WHAT IS EXPECTED | Once you find the line with "- destruct stack as [|top st]." in the entries below, return exactly every line from it through the line with "-- apply clean_list_up;".

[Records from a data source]
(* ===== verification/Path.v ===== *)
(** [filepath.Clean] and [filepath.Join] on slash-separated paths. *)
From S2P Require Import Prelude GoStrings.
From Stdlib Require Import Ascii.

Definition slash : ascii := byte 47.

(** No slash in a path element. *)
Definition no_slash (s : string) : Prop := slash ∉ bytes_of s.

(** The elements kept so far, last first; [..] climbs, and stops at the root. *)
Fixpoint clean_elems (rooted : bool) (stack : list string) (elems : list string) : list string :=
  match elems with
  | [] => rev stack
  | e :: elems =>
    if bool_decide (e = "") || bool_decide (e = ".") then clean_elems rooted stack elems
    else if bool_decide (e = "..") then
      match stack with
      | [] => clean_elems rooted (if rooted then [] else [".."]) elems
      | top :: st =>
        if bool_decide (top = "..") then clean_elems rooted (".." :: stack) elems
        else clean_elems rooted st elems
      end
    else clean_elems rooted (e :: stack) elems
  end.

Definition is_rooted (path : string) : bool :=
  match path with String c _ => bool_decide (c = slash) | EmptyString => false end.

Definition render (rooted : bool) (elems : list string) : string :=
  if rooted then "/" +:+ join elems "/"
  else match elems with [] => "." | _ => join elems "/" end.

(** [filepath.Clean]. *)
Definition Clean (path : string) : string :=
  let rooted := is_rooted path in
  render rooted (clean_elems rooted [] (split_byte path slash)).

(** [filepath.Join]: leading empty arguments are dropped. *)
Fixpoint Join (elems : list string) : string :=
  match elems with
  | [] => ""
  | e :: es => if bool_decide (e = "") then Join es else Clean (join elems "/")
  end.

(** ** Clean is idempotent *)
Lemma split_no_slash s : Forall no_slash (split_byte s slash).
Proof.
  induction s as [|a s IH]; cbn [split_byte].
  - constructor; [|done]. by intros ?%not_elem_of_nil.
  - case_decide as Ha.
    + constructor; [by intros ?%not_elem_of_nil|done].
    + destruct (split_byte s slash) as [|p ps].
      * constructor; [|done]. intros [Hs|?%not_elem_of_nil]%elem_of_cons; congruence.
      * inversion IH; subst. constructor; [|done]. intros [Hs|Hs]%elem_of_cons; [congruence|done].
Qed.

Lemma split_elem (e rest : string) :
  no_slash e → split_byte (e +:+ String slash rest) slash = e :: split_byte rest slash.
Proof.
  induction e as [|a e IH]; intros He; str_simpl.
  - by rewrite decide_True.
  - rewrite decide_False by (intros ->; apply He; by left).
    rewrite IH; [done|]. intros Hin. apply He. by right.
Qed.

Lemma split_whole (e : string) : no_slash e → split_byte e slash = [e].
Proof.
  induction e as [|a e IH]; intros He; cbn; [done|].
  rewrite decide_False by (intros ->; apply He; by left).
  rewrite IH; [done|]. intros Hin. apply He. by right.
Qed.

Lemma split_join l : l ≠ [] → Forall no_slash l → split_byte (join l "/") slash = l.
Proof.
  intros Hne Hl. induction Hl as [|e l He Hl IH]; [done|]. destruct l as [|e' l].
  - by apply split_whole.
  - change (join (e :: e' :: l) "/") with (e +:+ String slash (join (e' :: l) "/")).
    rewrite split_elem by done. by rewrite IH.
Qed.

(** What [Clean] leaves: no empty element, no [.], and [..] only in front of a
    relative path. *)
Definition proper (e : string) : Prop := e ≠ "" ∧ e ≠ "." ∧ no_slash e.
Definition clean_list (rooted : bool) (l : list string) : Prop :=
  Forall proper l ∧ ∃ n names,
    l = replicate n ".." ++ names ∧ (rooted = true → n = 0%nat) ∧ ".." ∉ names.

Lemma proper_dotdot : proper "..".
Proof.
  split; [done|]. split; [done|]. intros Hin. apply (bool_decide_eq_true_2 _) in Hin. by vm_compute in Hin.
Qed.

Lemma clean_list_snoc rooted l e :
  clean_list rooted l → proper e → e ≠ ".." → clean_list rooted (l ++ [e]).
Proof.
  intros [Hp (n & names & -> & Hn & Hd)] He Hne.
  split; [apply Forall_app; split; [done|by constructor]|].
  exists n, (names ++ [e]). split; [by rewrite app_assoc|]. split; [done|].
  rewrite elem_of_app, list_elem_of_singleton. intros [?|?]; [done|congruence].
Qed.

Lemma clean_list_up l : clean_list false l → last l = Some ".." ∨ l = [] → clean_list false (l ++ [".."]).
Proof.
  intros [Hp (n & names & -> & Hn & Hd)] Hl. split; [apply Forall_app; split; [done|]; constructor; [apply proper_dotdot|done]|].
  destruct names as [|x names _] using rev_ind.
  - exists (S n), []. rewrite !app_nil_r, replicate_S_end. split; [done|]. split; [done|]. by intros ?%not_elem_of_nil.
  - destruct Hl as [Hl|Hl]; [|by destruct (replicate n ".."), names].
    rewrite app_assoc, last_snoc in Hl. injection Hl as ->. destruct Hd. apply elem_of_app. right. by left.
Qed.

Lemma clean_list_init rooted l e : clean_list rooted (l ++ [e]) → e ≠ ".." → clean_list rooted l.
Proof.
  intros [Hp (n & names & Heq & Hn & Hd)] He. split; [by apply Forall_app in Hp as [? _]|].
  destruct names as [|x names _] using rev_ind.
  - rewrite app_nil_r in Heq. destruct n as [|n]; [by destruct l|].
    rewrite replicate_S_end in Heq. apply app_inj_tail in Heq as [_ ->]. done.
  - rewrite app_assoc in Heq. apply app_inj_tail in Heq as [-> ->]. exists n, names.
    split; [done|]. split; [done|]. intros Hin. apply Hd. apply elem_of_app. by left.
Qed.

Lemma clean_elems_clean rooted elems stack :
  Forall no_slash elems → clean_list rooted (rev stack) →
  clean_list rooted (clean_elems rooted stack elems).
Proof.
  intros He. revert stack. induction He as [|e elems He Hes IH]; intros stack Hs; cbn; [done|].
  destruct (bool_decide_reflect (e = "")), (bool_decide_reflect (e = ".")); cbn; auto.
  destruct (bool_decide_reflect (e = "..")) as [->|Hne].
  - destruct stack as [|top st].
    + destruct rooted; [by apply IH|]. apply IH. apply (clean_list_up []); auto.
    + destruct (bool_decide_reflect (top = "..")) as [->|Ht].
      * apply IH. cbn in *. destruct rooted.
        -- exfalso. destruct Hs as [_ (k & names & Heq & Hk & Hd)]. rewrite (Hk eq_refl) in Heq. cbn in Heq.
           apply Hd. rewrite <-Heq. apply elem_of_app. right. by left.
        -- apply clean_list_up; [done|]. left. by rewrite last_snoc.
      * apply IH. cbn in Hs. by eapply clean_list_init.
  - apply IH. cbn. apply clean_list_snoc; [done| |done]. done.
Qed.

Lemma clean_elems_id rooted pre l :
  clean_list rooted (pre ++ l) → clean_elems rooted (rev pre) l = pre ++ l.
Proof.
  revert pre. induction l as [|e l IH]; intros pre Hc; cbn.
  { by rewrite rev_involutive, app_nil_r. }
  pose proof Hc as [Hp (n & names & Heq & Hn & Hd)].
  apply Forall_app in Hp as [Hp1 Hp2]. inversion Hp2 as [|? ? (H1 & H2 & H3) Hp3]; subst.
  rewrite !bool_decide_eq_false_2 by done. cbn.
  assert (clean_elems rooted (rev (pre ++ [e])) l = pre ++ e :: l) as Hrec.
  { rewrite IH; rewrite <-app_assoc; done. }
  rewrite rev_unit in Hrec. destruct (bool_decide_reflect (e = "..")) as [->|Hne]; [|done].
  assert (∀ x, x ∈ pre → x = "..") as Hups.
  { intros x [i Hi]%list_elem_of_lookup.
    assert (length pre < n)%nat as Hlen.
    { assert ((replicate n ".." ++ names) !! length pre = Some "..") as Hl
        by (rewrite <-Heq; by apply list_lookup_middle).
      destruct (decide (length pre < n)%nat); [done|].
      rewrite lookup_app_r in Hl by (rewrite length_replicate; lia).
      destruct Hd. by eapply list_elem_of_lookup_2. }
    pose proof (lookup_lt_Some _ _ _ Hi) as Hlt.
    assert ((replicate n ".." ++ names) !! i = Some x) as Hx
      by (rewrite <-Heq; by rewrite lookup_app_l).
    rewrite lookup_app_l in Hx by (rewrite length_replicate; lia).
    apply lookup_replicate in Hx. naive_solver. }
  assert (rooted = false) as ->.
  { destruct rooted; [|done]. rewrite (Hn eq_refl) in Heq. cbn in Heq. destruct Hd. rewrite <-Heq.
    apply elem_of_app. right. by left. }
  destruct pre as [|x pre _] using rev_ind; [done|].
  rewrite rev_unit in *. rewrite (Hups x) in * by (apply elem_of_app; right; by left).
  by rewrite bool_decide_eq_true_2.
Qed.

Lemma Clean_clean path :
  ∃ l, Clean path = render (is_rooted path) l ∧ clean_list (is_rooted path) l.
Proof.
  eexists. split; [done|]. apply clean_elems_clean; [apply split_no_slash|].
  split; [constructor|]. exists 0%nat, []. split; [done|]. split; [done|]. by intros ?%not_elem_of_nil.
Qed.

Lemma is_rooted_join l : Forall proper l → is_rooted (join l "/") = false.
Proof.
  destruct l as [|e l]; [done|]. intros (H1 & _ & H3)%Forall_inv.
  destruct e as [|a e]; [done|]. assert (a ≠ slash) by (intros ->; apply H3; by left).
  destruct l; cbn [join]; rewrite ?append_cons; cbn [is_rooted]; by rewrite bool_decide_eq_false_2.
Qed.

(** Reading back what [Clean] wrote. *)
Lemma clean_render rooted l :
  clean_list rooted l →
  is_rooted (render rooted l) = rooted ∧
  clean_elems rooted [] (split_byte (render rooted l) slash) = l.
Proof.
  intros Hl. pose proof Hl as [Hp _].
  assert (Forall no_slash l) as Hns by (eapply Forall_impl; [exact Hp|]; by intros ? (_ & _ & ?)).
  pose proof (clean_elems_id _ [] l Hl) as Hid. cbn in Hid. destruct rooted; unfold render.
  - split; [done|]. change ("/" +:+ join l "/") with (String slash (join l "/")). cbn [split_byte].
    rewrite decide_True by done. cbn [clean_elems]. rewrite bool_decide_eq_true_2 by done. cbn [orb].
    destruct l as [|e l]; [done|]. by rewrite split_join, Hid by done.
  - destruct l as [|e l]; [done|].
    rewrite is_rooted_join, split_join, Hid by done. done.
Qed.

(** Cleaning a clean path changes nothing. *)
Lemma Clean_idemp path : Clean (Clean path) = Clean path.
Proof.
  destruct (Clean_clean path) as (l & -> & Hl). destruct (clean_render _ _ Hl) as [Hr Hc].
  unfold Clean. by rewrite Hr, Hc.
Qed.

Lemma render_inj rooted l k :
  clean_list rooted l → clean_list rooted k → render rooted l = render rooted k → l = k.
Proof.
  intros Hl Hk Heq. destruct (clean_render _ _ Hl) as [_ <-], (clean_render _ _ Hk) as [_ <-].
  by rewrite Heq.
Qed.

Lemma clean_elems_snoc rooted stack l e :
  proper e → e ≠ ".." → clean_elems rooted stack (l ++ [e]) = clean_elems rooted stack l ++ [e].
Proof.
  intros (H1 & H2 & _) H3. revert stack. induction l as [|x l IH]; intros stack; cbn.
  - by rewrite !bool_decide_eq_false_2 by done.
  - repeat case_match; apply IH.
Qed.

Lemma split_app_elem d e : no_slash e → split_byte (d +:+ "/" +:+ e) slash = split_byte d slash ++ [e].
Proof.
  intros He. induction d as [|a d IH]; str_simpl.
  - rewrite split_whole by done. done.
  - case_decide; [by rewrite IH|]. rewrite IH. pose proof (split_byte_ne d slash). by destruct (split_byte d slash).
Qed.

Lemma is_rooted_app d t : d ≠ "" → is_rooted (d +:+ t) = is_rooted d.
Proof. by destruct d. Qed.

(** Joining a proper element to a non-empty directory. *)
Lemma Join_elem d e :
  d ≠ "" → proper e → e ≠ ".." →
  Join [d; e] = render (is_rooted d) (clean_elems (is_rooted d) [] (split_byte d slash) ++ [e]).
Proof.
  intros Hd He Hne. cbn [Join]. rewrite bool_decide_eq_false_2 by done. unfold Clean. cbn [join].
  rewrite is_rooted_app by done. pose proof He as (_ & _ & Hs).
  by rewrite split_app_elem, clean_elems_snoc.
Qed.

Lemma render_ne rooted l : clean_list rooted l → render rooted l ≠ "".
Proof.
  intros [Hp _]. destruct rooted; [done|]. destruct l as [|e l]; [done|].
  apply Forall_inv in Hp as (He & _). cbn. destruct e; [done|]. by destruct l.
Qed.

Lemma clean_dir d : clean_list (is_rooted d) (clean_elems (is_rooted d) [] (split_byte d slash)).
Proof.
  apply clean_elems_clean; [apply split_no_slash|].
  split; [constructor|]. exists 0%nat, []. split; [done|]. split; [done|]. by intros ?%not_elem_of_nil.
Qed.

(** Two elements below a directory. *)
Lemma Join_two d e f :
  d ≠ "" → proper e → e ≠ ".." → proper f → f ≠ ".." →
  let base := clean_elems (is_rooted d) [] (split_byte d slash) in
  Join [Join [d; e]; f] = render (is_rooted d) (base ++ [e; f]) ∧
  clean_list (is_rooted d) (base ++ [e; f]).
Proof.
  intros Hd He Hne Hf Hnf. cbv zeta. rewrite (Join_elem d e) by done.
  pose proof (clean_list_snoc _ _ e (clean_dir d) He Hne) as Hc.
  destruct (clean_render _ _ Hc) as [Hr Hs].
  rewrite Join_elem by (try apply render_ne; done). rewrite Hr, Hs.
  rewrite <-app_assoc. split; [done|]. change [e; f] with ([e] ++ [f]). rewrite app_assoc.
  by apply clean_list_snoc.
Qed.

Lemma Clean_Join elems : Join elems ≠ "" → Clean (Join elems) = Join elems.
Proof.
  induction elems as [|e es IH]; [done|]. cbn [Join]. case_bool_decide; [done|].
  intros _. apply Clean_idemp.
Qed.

ANSWER SPACE |
  - destruct stack as [|top st].
    + destruct rooted; [by apply IH|]. apply IH. apply (clean_list_up []); auto.
    + destruct (bool_decide_reflect (top = "..")) as [->|Ht].
      * apply IH. cbn in *. destruct rooted.
        -- exfalso. destruct Hs as [_ (k & names & Heq & Hk & Hd)]. rewrite (Hk eq_refl) in Heq. cbn in Heq.
           apply Hd. rewrite <-Heq. apply elem_of_app. right. by left.
        -- apply clean_list_up; [done|]. left. by rewrite last_snoc.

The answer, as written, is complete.